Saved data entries
(** A call of [buildSingle] that no other call interrupts ends, after at
    most one resumption for each slot, as [buildSingle] says. *)
Theorem uninterrupted_call_is_buildSingle (cwd : string) (c : Cscope) :
  Interleaved.drive (List.length (buildQueue c))
    (snd (Interleaved.enter cwd c)) (fst (Interleaved.enter cwd c))
  = (fst (buildSingle cwd c), Interleaved.Done (snd (buildSingle cwd c))).
Proof.
  unfold Interleaved.enter, buildSingle.
  rewrite (drive_loop cwd (List.length (buildQueue c)) (buildQueue c) 0 c eq_refl eq_refl).
  destruct (scan (promises c) (buildQueue c) 0) as [index entries]. reflexivity.
Qed.

(** Two calls made in the same turn of the event loop both probe the
    first slot before either stores its promise: both are stored in
    slot 0, the second over the first and waiting for it, and the slot
    beside them is still free for a third call. *)
Example same_turn_submissions_share_a_slot :
  exists s,
    Interleaved.run {| Interleaved.object := constructor Ex.cfg Ex.folders;
                       Interleaved.calls := [] |}
      [Interleaved.Call "/ws/a"; Interleaved.Call "/ws/b";
       Interleaved.Resume 0; Interleaved.Resume 1; Interleaved.Start 2] = Some s /\
    Interleaved.calls s = [Interleaved.Done (Stored 2); Interleaved.Done (Stored 3)] /\
    buildQueue (Interleaved.object s) = [3; 1]%nat /\
    promises (Interleaved.object s) !! 2%nat
    = Some (Promise_build "/ws/a" [0; 1]%nat Running) /\
    promises (Interleaved.object s) !! 3%nat
    = Some (Promise_build "/ws/b" [2; 1]%nat Waiting) /\
    snd (buildSingle "/ws/c" (Interleaved.object s)) = Stored 4.
Proof. eexists. split; [vm_compute; reflexivity|]. repeat split. Qed.

Lemma pending_is_Some (h : list promise) (p : ref) :
  promiseState h p = "pending"%string ->
  exists pr, h !! p = Some pr /\ settlement_of pr = None.
Proof.
  destruct (promiseState_cases h p) as [H|[H|[_ H]]]; [congruence|congruence|auto].
Qed.

Lemma pending_app (h : list promise) (new : list promise) (p : ref) :
  promiseState h p = "pending"%string -> promiseState (h ++ new) p = "pending"%string.
Proof.
  intros H. destruct (pending_is_Some h p H) as (pr & Hp & Hs).
  unfold promiseState. now rewrite (lookup_app_l_Some _ _ _ _ Hp), Hs.
Qed.

Lemma In_insert (l : list nat) (i x y : nat) : In y (<[i := x]> l) -> y = x \/ In y l.
Proof.
  revert i. induction l as [|a l IH]; intros [|i]; simpl; auto.
  - intros [<-|H]; auto.
  - intros [<-|H]; auto. destruct (IH _ H); auto.
Qed.

Lemma In_array_set (l : list nat) (i x y : nat) : In y (array_set i x l) -> y = x \/ In y l.
Proof.
  unfold array_set. destruct (i <? List.length l)%nat; [apply In_insert|].
  intros H. apply in_app_or in H as [H|[<-|[]]]; auto.
Qed.

Lemma after_scan_pending (cwd : string) (index len : nat) (c : Cscope) :
  all_pending c -> all_pending (fst (after_scan cwd index len c)).
Proof.
  intros Hall. unfold after_scan. destruct (len <=? index)%nat; cbn [fst]; [auto|].
  unfold all_pending. cbn [store_new buildQueue promises].
  intros p Hin. apply In_array_set in Hin as [->|Hin].
  - unfold promiseState. now rewrite lookup_app_r, Nat.sub_diag by lia.
  - apply pending_app. now apply Hall.
Qed.

Lemma after_scan_full (cwd : string) (index len : nat) (c : Cscope) :
  (len <= index)%nat ->
  after_scan cwd index len c = (add_log [log_info ["queue full"%string]] c, Refused "queue full").
Proof. intros H. unfold after_scan. now destruct (Nat.leb_spec len index); [|lia]. Qed.

(** A stored submission writes a slot that the array has: the queue
    keeps its length, by the test that follows the loop. *)
Lemma after_scan_length (cwd : string) (index : nat) (c : Cscope) :
  List.length (buildQueue (fst (after_scan cwd index (List.length (buildQueue c)) c)))
  = List.length (buildQueue c).
Proof.
  unfold after_scan. destruct (Nat.leb_spec (List.length (buildQueue c)) index); cbn [fst].
  - reflexivity.
  - cbn [store_new buildQueue]. rewrite array_set_lt by lia. apply length_insert.
Qed.

Lemma loop_pending (cwd : string) (index len : nat) (c : Cscope) :
  all_pending c -> all_pending (fst (Interleaved.loop cwd index len c)).
Proof.
  intros Hall. unfold Interleaved.loop. destruct (index <? len)%nat; cbn [fst]; [exact Hall|].
  pose proof (after_scan_pending cwd index len c Hall) as H.
  now destruct (after_scan cwd index len c).
Qed.

Lemma loop_length (cwd : string) (index : nat) (c : Cscope) :
  List.length (buildQueue (fst (Interleaved.loop cwd index (List.length (buildQueue c)) c)))
  = List.length (buildQueue c).
Proof.
  unfold Interleaved.loop. destruct (_ <? _)%nat; cbn [fst]; [reflexivity|].
  pose proof (after_scan_length cwd index c) as H. now destruct (after_scan _ _ _ _).
Qed.

Lemma resume_pending (fr : Interleaved.frame) (c : Cscope) :
  all_pending c -> all_pending (fst (Interleaved.resume fr c)).
Proof.
  intros Hall. unfold Interleaved.resume. set (c0 := add_log _ c).
  assert (H0 : all_pending c0) by exact Hall.
  destruct (negb _).
  - pose proof (after_scan_pending (Interleaved.cwd fr) (Interleaved.index fr)
                  (Interleaved.len fr) c0 H0) as H.
    now destruct (after_scan _ _ _ _).
  - now apply loop_pending.
Qed.

Lemma resume_length (fr : Interleaved.frame) (c : Cscope) :
  Interleaved.len fr = List.length (buildQueue c) ->
  List.length (buildQueue (fst (Interleaved.resume fr c))) = List.length (buildQueue c).
Proof.
  intros Hlen. unfold Interleaved.resume. set (c0 := add_log _ c).
  rewrite Hlen. change (List.length (buildQueue c)) with (List.length (buildQueue c0)).
  destruct (negb _).
  - pose proof (after_scan_length (Interleaved.cwd fr) (Interleaved.index fr) c0) as H.
    now destruct (after_scan _ _ _ _).
  - apply loop_length.
Qed.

- YOUR OBJECTIVE:
The data above needs retyping. Reproduce each line exactly.

- WORKED SOLUTION:
(** A call of [buildSingle] that no other call interrupts ends, after at
    most one resumption for each slot, as [buildSingle] says. *)
Theorem uninterrupted_call_is_buildSingle (cwd : string) (c : Cscope) :
  Interleaved.drive (List.length (buildQueue c))
    (snd (Interleaved.enter cwd c)) (fst (Interleaved.enter cwd c))
  = (fst (buildSingle cwd c), Interleaved.Done (snd (buildSingle cwd c))).
Proof.
  unfold Interleaved.enter, buildSingle.
  rewrite (drive_loop cwd (List.length (buildQueue c)) (buildQueue c) 0 c eq_refl eq_refl).
  destruct (scan (promises c) (buildQueue c) 0) as [index entries]. reflexivity.
Qed.

(** Two calls made in the same turn of the event loop both probe the
    first slot before either stores its promise: both are stored in
    slot 0, the second over the first and waiting for it, and the slot
    beside them is still free for a third call. *)
Example same_turn_submissions_share_a_slot :
  exists s,
    Interleaved.run {| Interleaved.object := constructor Ex.cfg Ex.folders;
                       Interleaved.calls := [] |}
      [Interleaved.Call "/ws/a"; Interleaved.Call "/ws/b";
       Interleaved.Resume 0; Interleaved.Resume 1; Interleaved.Start 2] = Some s /\
    Interleaved.calls s = [Interleaved.Done (Stored 2); Interleaved.Done (Stored 3)] /\
    buildQueue (Interleaved.object s) = [3; 1]%nat /\
    promises (Interleaved.object s) !! 2%nat
    = Some (Promise_build "/ws/a" [0; 1]%nat Running) /\
    promises (Interleaved.object s) !! 3%nat
    = Some (Promise_build "/ws/b" [2; 1]%nat Waiting) /\
    snd (buildSingle "/ws/c" (Interleaved.object s)) = Stored 4.
Proof. eexists. split; [vm_compute; reflexivity|]. repeat split. Qed.

Lemma pending_is_Some (h : list promise) (p : ref) :
  promiseState h p = "pending"%string ->
  exists pr, h !! p = Some pr /\ settlement_of pr = None.
Proof.
  destruct (promiseState_cases h p) as [H|[H|[_ H]]]; [congruence|congruence|auto].
Qed.

Lemma pending_app (h : list promise) (new : list promise) (p : ref) :
  promiseState h p = "pending"%string -> promiseState (h ++ new) p = "pending"%string.
Proof.
  intros H. destruct (pending_is_Some h p H) as (pr & Hp & Hs).
  unfold promiseState. now rewrite (lookup_app_l_Some _ _ _ _ Hp), Hs.
Qed.

Lemma In_insert (l : list nat) (i x y : nat) : In y (<[i := x]> l) -> y = x \/ In y l.
Proof.
  revert i. induction l as [|a l IH]; intros [|i]; simpl; auto.
  - intros [<-|H]; auto.
  - intros [<-|H]; auto. destruct (IH _ H); auto.
Qed.

Lemma In_array_set (l : list nat) (i x y : nat) : In y (array_set i x l) -> y = x \/ In y l.
Proof.
  unfold array_set. destruct (i <? List.length l)%nat; [apply In_insert|].
  intros H. apply in_app_or in H as [H|[<-|[]]]; auto.
Qed.

Lemma after_scan_pending (cwd : string) (index len : nat) (c : Cscope) :
  all_pending c -> all_pending (fst (after_scan cwd index len c)).
Proof.
  intros Hall. unfold after_scan. destruct (len <=? index)%nat; cbn [fst]; [auto|].
  unfold all_pending. cbn [store_new buildQueue promises].
  intros p Hin. apply In_array_set in Hin as [->|Hin].
  - unfold promiseState. now rewrite lookup_app_r, Nat.sub_diag by lia.
  - apply pending_app. now apply Hall.
Qed.

Lemma after_scan_full (cwd : string) (index len : nat) (c : Cscope) :
  (len <= index)%nat ->
  after_scan cwd index len c = (add_log [log_info ["queue full"%string]] c, Refused "queue full").
Proof. intros H. unfold after_scan. now destruct (Nat.leb_spec len index); [|lia]. Qed.

(** A stored submission writes a slot that the array has: the queue
    keeps its length, by the test that follows the loop. *)
Lemma after_scan_length (cwd : string) (index : nat) (c : Cscope) :
  List.length (buildQueue (fst (after_scan cwd index (List.length (buildQueue c)) c)))
  = List.length (buildQueue c).
Proof.
  unfold after_scan. destruct (Nat.leb_spec (List.length (buildQueue c)) index); cbn [fst].
  - reflexivity.
  - cbn [store_new buildQueue]. rewrite array_set_lt by lia. apply length_insert.
Qed.

Lemma loop_pending (cwd : string) (index len : nat) (c : Cscope) :
  all_pending c -> all_pending (fst (Interleaved.loop cwd index len c)).
Proof.
  intros Hall. unfold Interleaved.loop. destruct (index <? len)%nat; cbn [fst]; [exact Hall|].
  pose proof (after_scan_pending cwd index len c Hall) as H.
  now destruct (after_scan cwd index len c).
Qed.

Lemma loop_length (cwd : string) (index : nat) (c : Cscope) :
  List.length (buildQueue (fst (Interleaved.loop cwd index (List.length (buildQueue c)) c)))
  = List.length (buildQueue c).
Proof.
  unfold Interleaved.loop. destruct (_ <? _)%nat; cbn [fst]; [reflexivity|].
  pose proof (after_scan_length cwd index c) as H. now destruct (after_scan _ _ _ _).
Qed.

Lemma resume_pending (fr : Interleaved.frame) (c : Cscope) :
  all_pending c -> all_pending (fst (Interleaved.resume fr c)).
Proof.
  intros Hall. unfold Interleaved.resume. set (c0 := add_log _ c).
  assert (H0 : all_pending c0) by exact Hall.
  destruct (negb _).
  - pose proof (after_scan_pending (Interleaved.cwd fr) (Interleaved.index fr)
                  (Interleaved.len fr) c0 H0) as H.
    now destruct (after_scan _ _ _ _).
  - now apply loop_pending.
Qed.

Lemma resume_length (fr : Interleaved.frame) (c : Cscope) :
  Interleaved.len fr = List.length (buildQueue c) ->
  List.length (buildQueue (fst (Interleaved.resume fr c))) = List.length (buildQueue c).
Proof.
  intros Hlen. unfold Interleaved.resume. set (c0 := add_log _ c).
  rewrite Hlen. change (List.length (buildQueue c)) with (List.length (buildQueue c0)).
  destruct (negb _).
  - pose proof (after_scan_length (Interleaved.cwd fr) (Interleaved.index fr) c0) as H.
    now destruct (after_scan _ _ _ _).
  - apply loop_length.
Qed.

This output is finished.